Голос Кушота пробудил в Маресе острое воспоминание о Норме Валенти, внезапно он выпустил аккордеон и вне себя от отчаяния впился зубами в кулаки. Взвыв, как собака, он вскочил на ноги, засунул окровавленные руки в карманы брюк, сдавил ими яйца и принялся бегать вокруг газетного листа и лежащего на асфальте аккордеона, который, изгибаясь, издал слабый стон. Прохожие изумленно останавливались. Погруженный в свое занятие, Кушот почти не обращал на Мареса внимания. Обезумевший Марес ударился лицом об угол дома, на скуле выступила кровь. Потом он взял себя в руки и, подобрав аккордеон, сел и стал наигрывать какую-то мелодию. Его лицо было перемазано кровью, люди останавливались и смотрели на него с любопытством, но денег почти никто не подавал. Они решили, что все это было просто комедией.
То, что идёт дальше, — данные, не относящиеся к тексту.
Lemma visible_text_clips_witness :
  exists clipped,
    extractVisibleTextTool readyController readyPage (Some 4%Z) 0%N
    = (Returned ("Visible text (" +:+ pretty (String.length clipped) +:+ " chars):"
                 +:+ nl +:+ clipped), 0%N) /\
    clipped = takeString (String.length clipped) (trim " body text ") /\
    String.length clipped = Nat.min (Z.to_nat 4) (String.length (trim " body text ")).
Proof.
  exact (visible_text_clips N string nat readyController readyPage (Some 4%Z)
           (Some " body text ") 0%N 0%N 0%N eq_refl eq_refl).
Defined.

Lemma select_option_prefers_value_witness :
  selectOptionTool loggingController loggingPage "#lang" (Some "de") (Some "German") []
  = (Returned "Selected option in #lang.", ["select #lang value=de"]).
Proof.
  exact (select_option_prefers_value (list string) string nat loggingController loggingPage
           "#lang" (Some "de") (Some "German") [] [] eq_refl).
Defined.

Lemma wait_pauses_or_watches_witness :
  waitTool readyController readyPage (Some 0%N) (Some "") 5%N
  = (Returned ("Waited " +:+ pretty 0%N +:+ " second(s)."), 5%N).
Proof.
  exact (wait_pauses_or_watches N string nat readyController readyPage
           (Some 0%N) (Some "") 5%N 5%N eq_refl).
Defined.
(** A call of [TrackerIteration] returns [Success] only through its last
    branch: both codes were [Success], and the tentative point was
    committed. *)
Lemma TrackerIteration_Success_inv (t : Tracker) :
  fst (Iteration t) = Success ->
  pcode t = Success /\ ccode t = Success /\
  current_space_ (snd (Iteration t)) = tentative_space_ (snd (Iteration t)).
Proof.
  rewrite TrackerIteration_cases.
  destruct (SuccessCode_eqb (pcode t) Success) eqn:Ep; cbn [negb].
  - apply SuccessCode_eqb_eq in Ep.
    destruct (SuccessCode_eqb (ccode t) GoingToInfinity) eqn:Eg.
    + apply SuccessCode_eqb_eq in Eg. cbn [fst]. intro H.
      rewrite Eg in H. discriminate H.
    + destruct (SuccessCode_eqb (ccode t) Success) eqn:Ec; cbn [negb fst].
      * apply SuccessCode_eqb_eq in Ec. repeat split; assumption.
      * intro H. apply SuccessCode_eqb_neq in Ec. contradiction.
  - cbn [fst]. intro H. apply SuccessCode_eqb_neq in Ep. contradiction.
Qed.

(** C2: when the corrector returns [GoingToInfinity], [TrackerIteration]
    returns that code and leaves [next_stepsize_], [current_stepsize_] and
    [current_space_] as they were. *)
Theorem C2_going_to_infinity_propagates (t : Tracker) :
  pcode t = Success ->
  ccode t = GoingToInfinity ->
  fst (Iteration t) = GoingToInfinity /\
  next_stepsize_ (snd (Iteration t)) = next_stepsize_ t /\
  current_stepsize_ (snd (Iteration t)) = current_stepsize_ t /\
  current_space_ (snd (Iteration t)) = current_space_ t.
Proof.
  intros Hp Hc. iteration_branch. repeat split.
Qed.

(** C3: when the predictor fails, or the predictor succeeds and the corrector
    fails with a code other than [GoingToInfinity], [TrackerIteration] sets
    [next_stepsize_] to [step_size_fail_factor * current_stepsize_], makes
    it the current step size, and returns the code of the stage that
    failed. *)
Theorem C3_failure_shrinks_and_propagates (t : Tracker) :
  pcode t <> Success \/
  (pcode t = Success /\ ccode t <> Success /\ ccode t <> GoingToInfinity) ->
  (pcode t <> Success -> fst (Iteration t) = pcode t) /\
  (pcode t = Success -> fst (Iteration t) = ccode t) /\
  fst (Iteration t) <> Success /\
  next_stepsize_ (snd (Iteration t))
    = RT_mul (step_size_fail_factor (stepping_config_ t))
             (current_stepsize_ t) /\
  current_stepsize_ (snd (Iteration t)) = next_stepsize_ (snd (Iteration t)).
Proof.
  intros [Hp | (Hp & Hc & Hg)].
  - iteration_branch. repeat split; auto. intro E. contradiction.
  - iteration_branch. repeat split; auto. intro E. contradiction.
Qed.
— Не могу больше, — сказал Марес, повернувшись к Кушоту. — Пойду позвоню ей.
— Совсем спятил.
— Мне бы только услышать ее голос!
— Ты превращаешь свою жизнь в ад, — сказал Кушот. — Брось эту дикую идею.
— Другой у меня нет.
— Идиот.
— Услышать, как звучит ее голос, и все, — продолжал Марес. — Пусть даже по телефону, из этой поганой будки. Что еще остается?
— Этот голос высосет из тебя всю кровь. Ты погибнешь.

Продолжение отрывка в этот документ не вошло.